Lyta Gold’s cultural profile for Current Affairs of “the fake nerd boys of Silicon Valley” (via Paris Marx) pretty much is impossible to summarize, which in this case is a good thing. I’ll just drop this one paragraph, for its final two sentences. Emphasis mine.

As long as we live under capitalism, new hardware and software will only have two real purposes: to collect data, and to sell it. Inventors and investors can claim whatever specific inspiration from Tolkien they like, but every single one of the enchanted objects in our midst is a palantir. Suburban neighbors use Google Nest or the aptly named Amazon Ring to spy on each other (and to let the police spy on them); employers use a variety of techniques to monitor their employees’ every move.
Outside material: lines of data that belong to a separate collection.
(** What the scan of the pending list does.  For a resolve past the
    committed array, with valid metadata and the index inside the file,
    [get_cluster_info] scans the pending list in order and
    - returns [-EINVAL] and leaves the caller's descriptor alone if the list
      is empty, or if the first entry whose index is not above [cluster_idx]
      has an index below it;
    - copies offset and size of the first entry whose index is not above
      [cluster_idx] and returns 0 if that index equals [cluster_idx];
    - returns [-EIO] if every entry of a non-empty list has an index above
      [cluster_idx]. *)
Lemma get_cluster_info_pending_scan hdr env CLUSTER_COUNT fuel cluster_idx target w :
  data_compressable (sii w) = true ->
  meta_invalid (sii w) = false ->
  cluster_idx + 1 <= CLUSTER_COUNT (sii w) ->
  past_cinfo_array hdr (sii w) cluster_idx = true ->
  cinfo_list_mutex (sii w) = false ->
  (cinfo_list (sii w) = [] ->
   exists w', get_cluster_info hdr env CLUSTER_COUNT fuel cluster_idx target w
              = Done (- EINVAL, target) w') /\
  (forall pre e rest,
      cinfo_list (sii w) = pre ++ e :: rest ->
      Forall (above cluster_idx) pre ->
      current_cluster_idx e < cluster_idx ->
      exists w', get_cluster_info hdr env CLUSTER_COUNT fuel cluster_idx target w
                 = Done (- EINVAL, target) w') /\
  (forall pre e rest,
      cinfo_list (sii w) = pre ++ e :: rest ->
      Forall (above cluster_idx) pre ->
      current_cluster_idx e = cluster_idx ->
      exists w', get_cluster_info hdr env CLUSTER_COUNT fuel cluster_idx target w
                 = Done (0, mk_cinfo (offset (cinfo e)) (size (cinfo e))) w') /\
  (cinfo_list (sii w) <> [] ->
   Forall (above cluster_idx) (cinfo_list (sii w)) ->
   exists w', get_cluster_info hdr env CLUSTER_COUNT fuel cluster_idx target w
              = Done (- EIO, target) w').
Proof.
  intros Hc Hm Hi Hp Hl.
  rewrite (get_cluster_info_lookup hdr env CLUSTER_COUNT fuel cluster_idx target w Hc Hm Hi).
  destruct (cluster_info_lookup_pending hdr cluster_idx target w Hp Hl) as (w1 & _ & Heq).
  rewrite Heq. clear Heq. repeat split.
  - intros E. rewrite E. eauto.
  - intros pre e rest E Hpre He. rewrite E.
    rewrite (scan_cinfo_list_below pre e rest cluster_idx Hpre He).
    destruct (pre ++ e :: rest); eauto.
  - intros pre e rest E Hpre He. rewrite E.
    rewrite (scan_cinfo_list_found pre e rest cluster_idx Hpre He).
    destruct pre; simpl; eauto.
  - intros Hne Hall. rewrite (scan_cinfo_list_end _ cluster_idx Hall).
    destruct (cinfo_list (sii w)); [congruence | eauto].
Qed.

Lemma get_cluster_info_pending_scan_witness :
  exists w',
    get_cluster_info hdr0 (env_ok 0 0) CLUSTER_COUNT0 11 2 (mk_cinfo 0 0)
                     (world0 sii_committed2)
    = Done (0, mk_cinfo 5096 900) w'.
Proof.
  destruct (get_cluster_info_pending_scan hdr0 (env_ok 0 0) CLUSTER_COUNT0 11 2
              (mk_cinfo 0 0) (world0 sii_committed2)) as (_ & _ & Hfound & _).
  - reflexivity.
  - reflexivity.
  - vm_compute; discriminate.
  - reflexivity.
  - reflexivity.
  - apply (Hfound [] (entry 2 5096 900) []).
    + reflexivity.
    + constructor.
    + reflexivity.
Defined.

(** C10 at its failing inputs.  From a state in which nobody holds
    [cinfo_list_mutex], a resolve against an empty pending list returns
    [-EINVAL] with the mutex held, and so does a resolve that meets a smaller
    index; the found and the not-found exits release it.  The footer commit
    that follows a leaked lock waits on the mutex for ever. *)
Theorem get_cluster_info_leaves_mutex_held :
  let gci := get_cluster_info hdr0 (env_ok 0 0) CLUSTER_COUNT0 11 in
  let pending := [entry 0 0 4096; entry 1 4096 1000; entry 2 5096 900] in
  (exists w', gci 0 (mk_cinfo 0 0) (world0 (sii0 [] 0)) = Done (- EINVAL, mk_cinfo 0 0) w'
              /\ cinfo_list_mutex (sii w') = true
              /\ log w' = [ev_mutex_lock CINFO_LIST_MUTEX]
              /\ scfs_write_meta hdr0 (env_ok 0 0) 11 w' = Halt (Blocked CINFO_LIST_MUTEX) w') /\
  (exists w', gci 1 (mk_cinfo 0 0) (world0 (sii0 pending 0)) = Done (- EINVAL, mk_cinfo 0 0) w'
              /\ cinfo_list_mutex (sii w') = true
              /\ log w' = [ev_mutex_lock CINFO_LIST_MUTEX]) /\
  (exists w', gci 0 (mk_cinfo 0 0) (world0 (sii0 pending 0)) = Done (0, mk_cinfo 0 4096) w'
              /\ cinfo_list_mutex (sii w') = false) /\
  (exists w', gci 1 (mk_cinfo 0 0) (world0 (sii0 [entry 2 5096 900] 0))
              = Done (- EIO, mk_cinfo 0 0) w'
              /\ cinfo_list_mutex (sii w') = false).
Proof.
  cbv zeta. repeat split.
  - eexists. split; [reflexivity|]. repeat split; reflexivity.
  - eexists. split; [reflexivity|]. repeat split; reflexivity.
  - eexists. split; [reflexivity|]. reflexivity.
  - eexists. split; [reflexivity|]. reflexivity.
Qed.


(** ** Space admission *)




(** ** Truncate *)




(** ** Cluster read *)

(** With valid metadata a resolve only takes and releases the mutex. *)
Lemma get_cluster_info_valid_meta_log hdr env CLUSTER_COUNT fuel cluster_idx target w a w1 :
  data_compressable (sii w) = true ->
  meta_invalid (sii w) = false ->
  get_cluster_info hdr env CLUSTER_COUNT fuel cluster_idx target w = Done a w1 ->
  exists evs, log w1 = log w ++ evs /\ Forall is_mutex_event evs.
Proof.
  intros Hc Hm H.
  assert (Hnil : exists evs, log w = log w ++ evs /\ Forall is_mutex_event evs)
    by (exists []; rewrite app_nil_r; auto).
  unfold get_cluster_info, ASSERT, cluster_info_lookup, mutex_lock, mutex_unlock in H.
  run. rewrite Hc, Hm in H. cbn [negb Z.eqb] in H.
  repeat match type of H with
         | context [if ?b then _ else _] => destruct b eqn:?
         | context [match ?x with _ => _ end] => destruct x eqn:?
         end;
    try discriminate; apply Done_inv in H; destruct H as [_ <-]; try exact Hnil;
    (eexists; split; [cbn; rewrite <- ?app_assoc; reflexivity|]);
    repeat constructor; unfold is_mutex_event; eauto.
Qed.

(** The wrap of [page->index * PAGE_SIZE] makes the product no larger. *)
Lemma page_offset_below hdr index n :
  index * PAGE_SIZE hdr < n -> page_offset hdr index < n.
Proof.
  intros H. unfold page_offset. cbv zeta.
  destruct (index * PAGE_SIZE hdr <? 2 ^ size_t_bits hdr) eqn:E; [exact H|].
  apply Z.ltb_ge in E. unfold to_size_t.
  assert (Hp : 0 <= 2 ^ size_t_bits hdr) by (apply Z.pow_nonneg; lia).
  destruct (Z.eq_dec (2 ^ size_t_bits hdr) 0) as [E0 | E0].
  - rewrite E0, Z.mod_0_r. exact H.
  - pose proof (Z.mod_le (index * PAGE_SIZE hdr) (2 ^ size_t_bits hdr)). lia.
Qed.

(** C9: once [get_cluster_info] has delivered descriptor [c] for the
    cluster of a compressible file, [scfs_read_cluster]
    - returns [-EINVAL] at once, in the very state the resolve left, when
      [c.size] is 0 or above the cluster size (and with valid metadata the
      resolve has done nothing but take and release the mutex, so nothing
      was read from the lower file);
    - otherwise reads the cluster and is done, with [*compressed = 0], when
      [c.size] is the cluster size, or when the cluster is the last one and
      [c.size] is the file size modulo the cluster size;
    - otherwise reads [c.size] bytes into [buf_c] and hands them to
      [scfs_decompress], with [*compressed = 1]. *)
Theorem scfs_read_cluster_raw_or_compressed
    hdr env CLUSTER_COUNT PAGE_TO_CLUSTER_INDEX PGOFF_IN_CLUSTER
    fuel index lf compressed0 w c w1 :
  let s := sii w in
  let left := Z.rem (i_size s) (cluster_size s) in
  let last_cluster_idx :=
    (if negb (left =? 0) then Z.quot (i_size s) (cluster_size s) + 1
     else Z.quot (i_size s) (cluster_size s)) - 1 in
  let cluster_idx := PAGE_TO_CLUSTER_INDEX index s in
  let read_cluster :=
    scfs_read_cluster hdr env CLUSTER_COUNT PAGE_TO_CLUSTER_INDEX PGOFF_IN_CLUSTER
                      fuel index lf compressed0 w in
  i_size s <> 0 ->
  index * PAGE_SIZE hdr < i_size s ->
  cluster_idx <= last_cluster_idx ->
  data_compressable s = true ->
  get_cluster_info hdr env CLUSTER_COUNT fuel cluster_idx (mk_cinfo 0 0) w
  = Done (0, c) w1 ->
  let cs := cluster_size (sii w1) in
  (meta_invalid s = false ->
   exists evs, log w1 = log w ++ evs /\ Forall is_mutex_event evs) /\
  (size c = 0 \/ cs < size c -> read_cluster = Done (- EINVAL, compressed0) w1) /\
  (0 < size c <= cs ->
   forall h, lf = Some h ->
   (size c = cs \/ (cluster_idx = last_cluster_idx /\ left = size c) ->
    read_cluster =
    let '(buf, sz, pos) :=
      lower_read_args hdr PGOFF_IN_CLUSTER index (sii w1) 0 (size c) (offset c) in
    match scfs_lower_read hdr env fuel buf sz pos w1 with
    | Done (ret, _) w2 =>
        if ret <? 0 then Done (ret, 0) (emit w2 ev_unlock_page) else Done (0, 0) w2
    | Halt h w2 => Halt h w2
    end) /\
   (size c <> cs /\ ~ (cluster_idx = last_cluster_idx /\ left = size c) ->
    read_cluster =
    match scfs_lower_read hdr env fuel C_BUFFER (size c) (offset c) w1 with
    | Done (ret, _) w2 =>
        if ret <? 0 then Done (ret, 1) (emit w2 ev_unlock_page)
        else decompress_cluster env (sii w1) (size c) 1 w2
    | Halt h w2 => Halt h w2
    end)).
Proof.
  intros s left last_cluster_idx cluster_idx read_cluster Hsz Hidx Hlast Hc Hg cs.
  assert (E : read_cluster =
    (if (size c =? 0) || (size c >? cs) then Done (- EINVAL, compressed0) w1
     else
       let compressed :=
         if size c =? cs then 0
         else if (cluster_idx =? last_cluster_idx) && (left =? size c) then 0 else 1 in
       match lf with
       | None => Done (- EINVAL, compressed) w1
       | Some _ =>
           let '(buf, sz, pos) :=
             lower_read_args hdr PGOFF_IN_CLUSTER index (sii w1) compressed
                             (size c) (offset c) in
           match scfs_lower_read hdr env fuel buf sz pos w1 with
           | Done (ret, _) w2 =>
               if ret <? 0 then Done (ret, compressed) (emit w2 ev_unlock_page)
               else if negb (compressed =? 0)
                    then decompress_cluster env (sii w1) sz compressed w2
                    else Done (0, compressed) w2
           | Halt h w2 => Halt h w2
           end
       end)).
  { subst read_cluster. unfold scfs_read_cluster. run.
    fold s. fold left. fold last_cluster_idx. fold cluster_idx.
    replace (i_size s =? 0) with false by (symmetry; now apply Z.eqb_neq).
    replace (page_offset hdr index >=? i_size s) with false
      by (symmetry; rewrite Z.geb_leb; apply Z.leb_gt;
          now apply page_offset_below).
    replace (cluster_idx >? last_cluster_idx) with false
      by (symmetry; rewrite Z.gtb_ltb; apply Z.ltb_ge; lia).
    rewrite Hc, Hg. cbn [negb Z.eqb]. fold cs.
    destruct ((size c =? 0) || (size c >? cs)); [reflexivity|].
    cbv zeta. destruct lf; [|reflexivity].
    destruct (lower_read_args _ _ _ _ _ _ _) as [[buf sz] pos].
    destruct (scfs_lower_read hdr env fuel buf sz pos w1) as [[ret p] w2|];
      [|reflexivity].
    destruct (ret <? 0); [reflexivity|].
    match goal with |- context [negb ?b] => destruct (negb b) end; reflexivity. }
  rewrite E. clear E. split; [|split].
  - intros Hmeta.
    exact (get_cluster_info_valid_meta_log _ _ _ _ _ _ _ _ _ Hc Hmeta Hg).
  - intros [H0 | Hbig].
    + rewrite H0. reflexivity.
    + replace (size c >? cs) with true by (symmetry; rewrite Z.gtb_ltb; now apply Z.ltb_lt).
      now rewrite orb_true_r.
  - intros [Hpos Hle] h ->.
    replace (size c =? 0) with false by (symmetry; apply Z.eqb_neq; lia).
    replace (size c >? cs) with false by (symmetry; rewrite Z.gtb_ltb; apply Z.ltb_ge; lia).
    cbn [orb]. cbv zeta. split.
    + intros Hraw.
      assert (Hz : (if size c =? cs then 0
                    else if (cluster_idx =? last_cluster_idx) && (left =? size c)
                         then 0 else 1) = 0).
      { destruct Hraw as [-> | [-> ->]].
        - now rewrite Z.eqb_refl.
        - rewrite !Z.eqb_refl. cbn. now destruct (size c =? cs). }
      rewrite Hz.
      destruct (lower_read_args _ _ _ _ _ _ _) as [[buf sz] pos].
      reflexivity.
    + intros [Hne Hnl].
      assert (Hz : (if size c =? cs then 0
                    else if (cluster_idx =? last_cluster_idx) && (left =? size c)
                         then 0 else 1) = 1).
      { replace (size c =? cs) with false by (symmetry; now apply Z.eqb_neq).
        destruct (cluster_idx =? last_cluster_idx) eqn:E1; [|reflexivity].
        destruct (left =? size c) eqn:E2; [|reflexivity].
        apply Z.eqb_eq in E1, E2. tauto. }
      rewrite Hz. unfold lower_read_args. cbn [Z.eqb andb].
      rewrite andb_false_r. reflexivity.
Qed.

(** Page 1 of a 10000-byte file lies in cluster 1, committed with 1000
    bytes: it is read and decompressed. *)
Lemma scfs_read_cluster_raw_or_compressed_witness :
  exists w',
    scfs_read_cluster hdr0 (env_codec (0, 100) (0, 4096)) CLUSTER_COUNT0
      PAGE_TO_CLUSTER_INDEX0 PGOFF_IN_CLUSTER0 11 1 (Some 0%nat) 0 (world0 sii_committed2)
    = Done (0, 1) w' /\
    log w' = [ev_vfs_read C_BUFFER 1000 4096 1000; ev_codec false LZO 1000 0 4096].
Proof.
  destruct (scfs_read_cluster_raw_or_compressed hdr0 (env_codec (0, 100) (0, 4096))
              CLUSTER_COUNT0 PAGE_TO_CLUSTER_INDEX0 PGOFF_IN_CLUSTER0 11 1 (Some 0%nat) 0
              (world0 sii_committed2) (mk_cinfo 4096 1000) (world0 sii_committed2))
    as (_ & _ & H).
  - vm_compute; discriminate.
  - vm_compute; reflexivity.
  - vm_compute; discriminate.
  - reflexivity.
  - vm_compute; reflexivity.
  - destruct (H ltac:(vm_compute; split; [reflexivity | discriminate]) 0%nat eq_refl)
      as [_ Hcomp].
    rewrite Hcomp.
    + eexists. split; vm_compute; reflexivity.
    + split; [vm_compute; discriminate|]. intros [Hx _]. vm_compute in Hx. discriminate.
Defined.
As Nicole Aschoff writes in Jacobin, “Microchips, mobile spyware, and perpetual, individualized monitoring are all part of capital’s fantasy of twenty-first-century scientific management—a future in which our movements, impulses, and rhythms are perfectly adapted to the needs of profit-making.” ‘The future’—our present—is capital’s fantasy, and that’s why it’s a nightmare. We live in a hell of black magic, and it’s not even composed of original or imaginative spells: just random objects dragged out of previous works and remembered for us, half-sale.

New plugin for WordPress wanted: each day, automatically re-activate comments on posts from that day in previous years, then close them when the day is over. So that if anyone ever finds something good on my On This Day page, they can comment on it.